Beyond Independence: A New Foundation for Discovering Cause and Effect

Author: Denis Avetisyan


A new approach to causal discovery reframes the problem around the principle of exchangeability, offering a potentially more robust alternative to traditional methods.

Normalized Tübingen pairs are juxtaposed with hyperparameter-tuned samples from a synthetic dataset, demonstrating a correspondence between the two and validating the dataset's ability to replicate complex system behaviors.
Normalized Tübingen pairs are juxtaposed with hyperparameter-tuned samples from a synthetic dataset, demonstrating a correspondence between the two and validating the dataset’s ability to replicate complex system behaviors.

This review introduces an exchangeable synthetic dataset and demonstrates a neural network capable of learning causal structures under this relaxed assumption.

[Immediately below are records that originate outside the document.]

(** * The future-waiting and listener-counting helpers of the auth testapp

    A shallow embedding of the helpers at the top of
    [auth/testapp/src/common_main.cc]: [WaitForFuture],
    [WaitForSignInFuture], and the two listener classes
    [AuthStateChangeCounter] and [IdTokenChangeCounter].

    The helpers talk to the outside through two functions declared in
    [main.h], [LogMessage] and [ProcessEvents].  Every call to either one is
    recorded, in order, in a trace, so that "how often was the event pump
    invoked" and "which report was emitted" are statements about a list. *)

From Stdlib Require Import ZArith List Ascii String Bool Lia.
From Stdlib Require Import DecimalString DecimalZ DecimalPos.
Import ListNotations.

Local Open Scope string_scope.
Local Open Scope list_scope.
Local Open Scope Z_scope.

(** ** Values exchanged with the SDK *)

(** [firebase::FutureStatus]. *)
Inductive FutureStatus : Type :=
| kFutureStatusComplete
| kFutureStatusPending
| kFutureStatusInvalid.

(** [firebase::auth::AuthError] is an enumeration over [int]; the helpers only
    compare its values and print them with [%d]. *)
Definition AuthError : Type := Z.
Definition kAuthErrorNone : AuthError := 0.
Definition kAuthErrorFailure : AuthError := 1.

(** Pointers are addresses; [nullptr] is address 0. *)
Definition Ptr : Type := Z.
Definition nullptr : Ptr := 0.

Definition INT_MAX : Z := 2147483647.

(** [static_cast<int>] of an [intptr_t]: the low 32 bits, read as signed. *)
Definition static_cast_int (z : Z) : Z :=
  (z + 2147483648) mod 4294967296 - 2147483648.

(** ** The trace of calls into [main.h] *)

(** One variadic argument of [LogMessage].  A [const char*] may be null. *)
Inductive Arg : Type :=
| ArgStr (s : option string)
| ArgInt (n : Z)
| ArgPtr (p : Ptr).

Inductive Event : Type :=
| EvLogMessage (format : string) (args : list Arg)
| EvProcessEvents (msec : Z).

(** The number of event-pump invocations recorded in a trace. *)
Fixpoint polls (t : list Event) : nat :=
  match t with
  | [] => O
  | EvProcessEvents _ :: t' => S (polls t')
  | EvLogMessage _ _ :: t' => polls t'
  end.

(** The reports recorded in a trace, without the pump invocations. *)
Fixpoint reports (t : list Event) : list Event :=
  match t with
  | [] => []
  | EvProcessEvents _ :: t' => reports t'
  | EvLogMessage f a :: t' => EvLogMessage f a :: reports t'
  end.

(** A report is error-classified when its text opens with [ERROR: ]: either
    the format does, or the format opens with a [%s] directive whose argument
    supplies that prefix. *)
Definition error_report (e : Event) : bool :=
  match e with
  | EvLogMessage format args =>
      match format, args with
      | String "%"%char (String "s"%char rest), ArgStr (Some s) :: _ =>
          prefix "ERROR: " (s ++ rest)%string
      | _, _ => prefix "ERROR: " format
      end
  | EvProcessEvents _ => false
  end.

(** The two "completed as expected" reports of [WaitForFuture]. *)
Definition success_report (e : Event) : bool :=
  match e with
  | EvLogMessage format _ => prefix "%s completed as expected" format
  | EvProcessEvents _ => false
  end.

(** The "completed with error" report of [WaitForFuture]. *)
Definition mismatch_report (e : Event) : bool :=
  match e with
  | EvLogMessage format _ => prefix "ERROR: %s completed with error" format
  | EvProcessEvents _ => false
  end.

(** Does a report carry the integer [code] among its arguments? *)
Definition mentions_code (code : Z) (e : Event) : bool :=
  match e with
  | EvLogMessage _ args =>
      existsb (fun a => match a with ArgInt n => n =? code | _ => false end) args
  | EvProcessEvents _ => false
  end.

(** Does a report carry the C string [s] among its arguments? *)
Definition mentions_string (s : option string) (e : Event) : bool :=
  match e with
  | EvLogMessage _ args =>
      existsb (fun a =>
                 match a, s with
                 | ArgStr (Some x), Some y => String.eqb x y
                 | ArgStr None, None => true
                 | _, _ => false
                 end) args
  | EvProcessEvents _ => false
  end.

(** ** A monad for state, trace and missing results

    A computation runs on a state [St] and yields a value, the next state
    and the events it produced.  [None] means the run has no result in the
    model: a loop ran out of fuel, or the C++ behaviour is undefined. *)
Definition M (St A : Type) : Type := St -> option (A * St * list Event).

Definition ret {St A} (a : A) : M St A := fun s => Some (a, s, []).

Definition bind {St A B} (m : M St A) (k : A -> M St B) : M St B :=
  fun s =>
    match m s with
    | None => None
    | Some (a, s1, t1) =>
        match k a s1 with
        | None => None
        | Some (b, s2, t2) => Some (b, s2, t1 ++ t2)
        end
    end.

Definition no_result {St A} : M St A := fun _ => None.
Definition read {St A} (f : St -> A) : M St A := fun s => Some (f s, s, []).
Definition put {St} (s : St) : M St unit := fun _ => Some (tt, s, []).
Definition LogMessage {St} (format : string) (args : list Arg) : M St unit :=
  fun s => Some (tt, s, [EvLogMessage format args]).

Declare Scope harness_scope.
Delimit Scope harness_scope with harness.
Notation "x <- m ;; k" := (bind m (fun x => k))
  (at level 100, m at next level, right associativity) : harness_scope.
Notation "m ;;; k" := (bind m (fun _ => k))
  (at level 100, right associativity) : harness_scope.
Local Open Scope harness_scope.

(** Run [f] on each element, left to right. *)
Fixpoint for_each {St A} (f : A -> M St unit) (l : list A) : M St unit :=
  match l with
  | [] => ret tt
  | a :: l' => f a ;;; for_each f l'
  end.

(** ** Waiting for a future *)

Section Wait.

(** Everything outside the helpers: the SDK's futures, the auth object,
    the platform's message loop. *)
Variable World : Type.

(** [ProcessEvents(msec)] of [main.h]: lets the outside run for a while and
    tells whether the application should quit. *)
Variable pump : Z -> World -> bool * World.

(** A [FutureBase] is a handle on state that lives in the SDK: copying the
    handle copies no state, and each accessor reads what the SDK holds at
    the time of the call. *)
Record FutureBase : Type := {
  status : World -> FutureStatus;
  error : World -> Z;
  error_message : World -> option string
}.

(** [Future<User*>]: a [FutureBase] whose [result()] is a pointer to the
    [User*] it holds, null when there is none. *)
Record Future_User : Type := {
  base :> FutureBase;
  result : World -> option Ptr
}.

Record Auth : Type := {
  current_user : World -> Ptr
}.

Definition ProcessEvents (msec : Z) : M World bool :=
  fun w => let (quit, w') := pump msec w in
           Some (quit, w', [EvProcessEvents msec]).

(** The [while] loop of [WaitForFuture]; the value is [true] when the loop
    was left through its [return true]. *)
Fixpoint wait_while_pending (fuel : nat) (future : FutureBase) : M World bool :=
  match fuel with
  | O => no_result
  | S fuel' =>
      st <- read (status future) ;;
      match st with
      | kFutureStatusPending =>
          quit <- ProcessEvents 100 ;;
          if quit then ret true else wait_while_pending fuel' future
      | _ => ret false
      end
  end.

Definition WaitForFuture (fuel : nat) (future : FutureBase) (fn : string)
    (expected_error : AuthError) (log_error : bool) : M World bool :=
  st <- read (status future) ;;
  match st with
  | kFutureStatusInvalid =>
      LogMessage "ERROR: Future for %s is invalid" [ArgStr (Some fn)] ;;;
      ret false
  | _ =>
      LogMessage "  Calling %s..." [ArgStr (Some fn)] ;;;
      quit <- wait_while_pending fuel future ;;
      if quit then ret true
      else
        (if log_error then
           err <- read (error future) ;;
           if err =? expected_error then
             msg <- read (error_message future) ;;
             match msg with
             | Some _ =>
                 LogMessage "%s completed as expected" [ArgStr (Some fn)]
             | None =>
                 LogMessage "%s completed as expected, error: %d '%s'"
                            [ArgStr (Some fn); ArgInt err; ArgStr msg]
             end
           else
             msg <- read (error_message future) ;;
             LogMessage "ERROR: %s completed with error: %d, `%s`"
                        [ArgStr (Some fn); ArgInt err; ArgStr msg]
         else ret tt) ;;;
        ret false
  end.

Definition WaitForSignInFuture (fuel : nat) (sign_in_future : Future_User)
    (fn : string) (expected_error : AuthError) (auth : Auth) : M World bool :=
  quit <- WaitForFuture fuel sign_in_future fn expected_error true ;;
  if quit then ret true
  else
    sign_in_user_ptr <- read (result sign_in_future) ;;
    let sign_in_user :=
      match sign_in_user_ptr with None => nullptr | Some u => u end in
    auth_user <- read (current_user auth) ;;
    (if sign_in_user =? auth_user then ret tt
     else LogMessage
            "ERROR: future's user (%x) and current_user (%x) don't match"
            [ArgInt (static_cast_int sign_in_user);
             ArgInt (static_cast_int auth_user)]) ;;;
    ret false.

(** The world after [n] rounds of [ProcessEvents(100)]. *)
Fixpoint pump_n (n : nat) (w : World) : World :=
  match n with
  | O => w
  | S n' => pump_n n' (snd (pump 100 w))
  end.

(** For each of the first [n] rounds the loop finds the future pending and
    the pump, invoked from there, does not ask to quit. *)
Definition still_waiting (future : FutureBase) (w : World) (n : nat) : Prop :=
  forall i, (i < n)%nat ->
    status future (pump_n i w) = kFutureStatusPending /\
    fst (pump 100 (pump_n i w)) = false.

(** What [WaitForFuture] logs once the loop has ended normally. *)
Definition completion_report (future : FutureBase) (fn : string)
    (expected_error : AuthError) (log_error : bool) (w : World) : list Event :=
  if log_error then
    if error future w =? expected_error then
      match error_message future w with
      | Some _ =>
          [EvLogMessage "%s completed as expected" [ArgStr (Some fn)]]
      | None =>
          [EvLogMessage "%s completed as expected, error: %d '%s'"
             [ArgStr (Some fn); ArgInt (error future w); ArgStr None]]
      end
    else
      [EvLogMessage "ERROR: %s completed with error: %d, `%s`"
         [ArgStr (Some fn); ArgInt (error future w);
          ArgStr (error_message future w)]]
  else [].

End Wait.

Arguments status {World} _ _.
Arguments error {World} _ _.
Arguments error_message {World} _ _.
Arguments result {World} _ _.
Arguments base {World} _.
Arguments current_user {World} _ _.
Arguments ProcessEvents {World} pump msec _.
Arguments wait_while_pending {World} pump fuel future _.
Arguments WaitForFuture {World} pump fuel future fn expected_error log_error _.
Arguments WaitForSignInFuture {World} pump fuel sign_in_future fn expected_error auth _.
Arguments pump_n {World} pump n w.
Arguments still_waiting {World} pump future w n.
Arguments completion_report {World} future fn expected_error log_error w.

(** ** The listener classes

    Each class owns one [int].  The listener callback receives an [Auth*] and
    uses it only for [auth->current_user()], whose value at the time of the
    call is the argument [user] here.  Incrementing an [int] that holds
    [INT_MAX] is undefined in C++, so the callback has no result there. *)

Module AuthStateChangeCounter.

Record t : Type := { num_state_changes_ : Z }.

Definition new : t := {| num_state_changes_ := 0 |}.

Definition OnAuthStateChanged (user : Ptr) : M t unit :=
  n <- read num_state_changes_ ;;
  if n =? INT_MAX then no_result
  else
    put {| num_state_changes_ := n + 1 |} ;;;
    LogMessage "OnAuthStateChanged User %p (state changes %d)"
               [ArgPtr user; ArgInt (n + 1)].

Definition CompleteTest (test_name : string)
    (min_state_changes max_state_changes : Z) : M t unit :=
  n <- read num_state_changes_ ;;
  let success := (min_state_changes <=? n) && (n <=? max_state_changes) in
  LogMessage "%sAuthStateListener called %d time%s on %s."
             [ArgStr (Some (if success then "" else "ERROR: "));
              ArgInt n;
              ArgStr (Some (if n =? 1 then "" else "s"));
              ArgStr (Some test_name)] ;;;
  put {| num_state_changes_ := 0 |}.

(** The two-argument overload [CompleteTest(test_name, expected)]. *)
Definition CompleteTest_exact (test_name : string)
    (expected_state_changes : Z) : M t unit :=
  CompleteTest test_name expected_state_changes expected_state_changes.

End AuthStateChangeCounter.

Module IdTokenChangeCounter.

Record t : Type := { num_token_changes_ : Z }.

Definition new : t := {| num_token_changes_ := 0 |}.

Definition OnIdTokenChanged (user : Ptr) : M t unit :=
  n <- read num_token_changes_ ;;
  if n =? INT_MAX then no_result
  else
    put {| num_token_changes_ := n + 1 |} ;;;
    LogMessage "OnIdTokenChanged User %p (token changes %d)"
               [ArgPtr user; ArgInt (n + 1)].

Definition CompleteTest (test_name : string)
    (min_token_changes max_token_changes : Z) : M t unit :=
  n <- read num_token_changes_ ;;
  let success := (min_token_changes <=? n) && (n <=? max_token_changes) in
  LogMessage "%sIdTokenListener called %d time%s on %s."
             [ArgStr (Some (if success then "" else "ERROR: "));
              ArgInt n;
              ArgStr (Some (if n =? 1 then "" else "s"));
              ArgStr (Some test_name)] ;;;
  put {| num_token_changes_ := 0 |}.

(** The two-argument overload [CompleteTest(test_name, token_changes)]. *)
Definition CompleteTest_exact (test_name : string)
    (token_changes : Z) : M t unit :=
  CompleteTest test_name token_changes token_changes.

End IdTokenChangeCounter.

Traditional causal discovery methods operate under distinct assumptions for independent and identically distributed (i.i.d.) data versus time series, yet often implicitly rely on stronger, unacknowledged principles. This paper, ‘Rethinking Causal Discovery Through the Lens of Exchangeability’, argues that reframing i.i.d. causal discovery through the more general lens of exchangeability-requiring only symmetry between observations-reveals hidden assumptions and clarifies existing approaches. We demonstrate this by introducing a novel synthetic dataset built solely on exchangeability and show a neural network trained on it achieves comparable performance to state-of-the-art methods on real-world benchmarks. Could embracing exchangeability as a foundational principle unlock more robust and generalizable causal discovery algorithms?

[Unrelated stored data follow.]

(** * Truechain: fruit pool, snail sealer and committee election

    A shallow embedding of
      - [consensus/minerva]      [mineSnail], [Seal], [ConSeal]  (the snail PoW sealer),
      - [core/snail_pool.go]     [SnailPool]                 (the fruit pool),
      - [consensus/election]     [Election]                  (the committee election engine),
      - [params/config.go]       the fork predicates,
    together with the properties the specification states about them and
    further properties of the code.

    Conventions.  A [*big.Int] is a [Z]; a [uint64] is a [Z] with its
    wrap-around written out ([Uint64], [wrap64]); a [common.Hash] is the
    256-bit big-endian integer of its 32 bytes; a [common.Address] is the
    160-bit integer of its 20 bytes; byte slices are [list byte].  A Go
    slice that the code tests against [nil] is an [option (list _)].  Code
    that can panic returns a [res].  Pointers the code never tests against
    nil ([*big.Int] fields of headers, the blocks in a fruit list) are taken
    to be non-nil.  Logging, metrics and the asynchronous [fruitFeed] sends
    of the pool are left out; the events the election engine sends on
    [electionFeed] are kept, in order. *)

From Stdlib Require Import ZArith List Lia Bool Sorted.
From Stdlib.Strings Require Import Byte.
From stdpp Require Import gmap list.

Local Open Scope Z_scope.

(** ** Go runtime: panics, big integers, byte slices *)

Module Go.

Inductive res (A : Type) : Type :=
| Ok (a : A)
| Panic.
Arguments Ok {A} a.
Arguments Panic {A}.

Definition bind {A B : Type} (m : res A) (k : A -> res B) : res B :=
  match m with
  | Ok a => k a
  | Panic => Panic
  end.

Notation "'do' x <- m ; k" := (bind m (fun x => k))
  (at level 10, x pattern, m at level 100, k at level 200).

(** [big.Int.Div]: Euclidean division, a run-time panic on a zero divisor. *)
Definition bigDiv (x y : Z) : res Z :=
  if y =? 0 then Panic else Ok (Z.sgn y * (x / Z.abs y)).

(** [big.Int.Uint64]: the low 64 bits of the absolute value. *)
Definition Uint64 (x : Z) : Z := Z.abs x mod 2 ^ 64.

(** [uint64] arithmetic wraps around. *)
Definition wrap64 (x : Z) : Z := x mod 2 ^ 64.

Definition byte_to_Z (b : byte) : Z := Z.of_N (Byte.to_N b).

Definition byte_of_Z (z : Z) : byte :=
  match Byte.of_N (Z.to_N z) with
  | Some b => b
  | None => x00
  end.

(** [big.Int.SetBytes]: the bytes read as a big-endian unsigned integer. *)
Definition SetBytes (bs : list byte) : Z :=
  fold_left (fun acc b => acc * 256 + byte_to_Z b) bs 0.

(** [n] big-endian bytes of [z]. *)
Fixpoint be_bytes (n : nat) (z : Z) : list byte :=
  match n with
  | O => []
  | S k => be_bytes k (z / 256) ++ [byte_of_Z (z mod 256)]
  end.

(** [big.Int.Bytes]: the absolute value, big-endian, without leading zeros. *)
Definition bigBytes (z : Z) : list byte :=
  let a := Z.abs z in
  if a =? 0 then [] else be_bytes (Z.to_nat (Z.log2 a / 8 + 1)) a.
(** Modelled from the spec: [messenger.Messenger] ([messenger.py] is not part
    of the sources): named destination addresses and the items enqueued for
    delivery, oldest first.  [send_taskunit] enqueues a unit for an address
    together with the names of the attributes to ship; [send_job] enqueues a
    job for a named destination. *)
Inductive outbound_item : Type :=
  | OutTaskUnit (tu : TaskUnit) (to : address) (attrs : list string)
  | OutJob (j : Job) (destination : str).

Record Messenger : Type := {
  destinations : gmap (list Z) address;
  outbound_queue : list outbound_item
}.

Definition Messenger_init : Messenger :=
  {| destinations := ∅; outbound_queue := [] |}.

Definition register_destination (m : Messenger) (name : str) (a : address)
  : Messenger :=
  {| destinations := <[name := a]> (destinations m);
     outbound_queue := outbound_queue m |}.

Definition send_taskunit (m : Messenger) (tu : TaskUnit) (a : address)
    (attrs : list string) : Messenger :=
  {| destinations := destinations m;
     outbound_queue := outbound_queue m ++ [OutTaskUnit tu a attrs] |}.

Definition send_job (m : Messenger) (j : Job) (destination : str) : Messenger :=
  {| destinations := destinations m;
     outbound_queue := outbound_queue m ++ [OutJob j destination] |}.

(** ** class Master *)

Record Master : Type := {
  pending_jobs : list Job;
  completed_jobs : list Job;
  slave_nodes : list RemoteNode;
  scheduler : MinMakespan;
  messenger : Messenger;
  jobs : gmap (option (list Z)) Job
}.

Reconsidering Causal Foundations: Beyond the Limits of Independence

Causal discovery, the process of inferring cause-and-effect relationships from data, traditionally rests on the assumption that observations are independently and identically distributed (IID). This means each data point is considered a random sample from the same probability distribution, and is unrelated to all others. However, this IID assumption proves limiting in many real-world scenarios, where data often exhibits dependencies – think of time series data, social networks, or even sequential observations from a single individual. The strict requirements of IID can lead to inaccurate causal inferences when applied to non-IID data, hindering the ability to reliably identify true causal relationships. Consequently, researchers are increasingly recognizing the need to move beyond this restrictive assumption and explore more flexible frameworks capable of handling the complexities of dependent data, potentially unlocking more robust and accurate causal insights.

Causal discovery often assumes data points are independently and identically distributed, but this can be a limiting constraint. An alternative approach centers on the principle of exchangeability – the idea that the joint probability distribution remains consistent regardless of the order in which observations are presented. This isn’t simply a relaxation of the IID assumption; it represents a more fundamental perspective on causality. By focusing on the overall distributional properties rather than strict sequential independence, researchers can potentially uncover causal links in scenarios where the IID assumption fails, such as time series data or systems with hidden dependencies. This shift allows for a broader class of models and algorithms capable of handling more complex real-world phenomena, offering a more robust and flexible framework for causal inference.

The DeFinetti Theorem establishes a profound connection between the seemingly relaxed assumption of exchangeability and the more restrictive condition of independent and identically distributed (IID) data. This theorem mathematically demonstrates that any sequence of exchangeable random variables has a representation as a mixture of IID sequences. Essentially, it reveals that an exchangeable sequence can be viewed as drawing from a distribution over IID sequences, each weighted according to some mixing distribution. This isn’t merely a mathematical curiosity; it provides a rigorous justification for using IID-based causal discovery algorithms even when strict IID conditions aren’t fully met, as the underlying causal structure is still identifiable within the mixture components. The theorem therefore acts as a critical bridge, allowing researchers to leverage the well-developed tools of IID-based inference within the more flexible framework of exchangeability, broadening the scope of applicable data scenarios and strengthening the theoretical foundations of causal reasoning.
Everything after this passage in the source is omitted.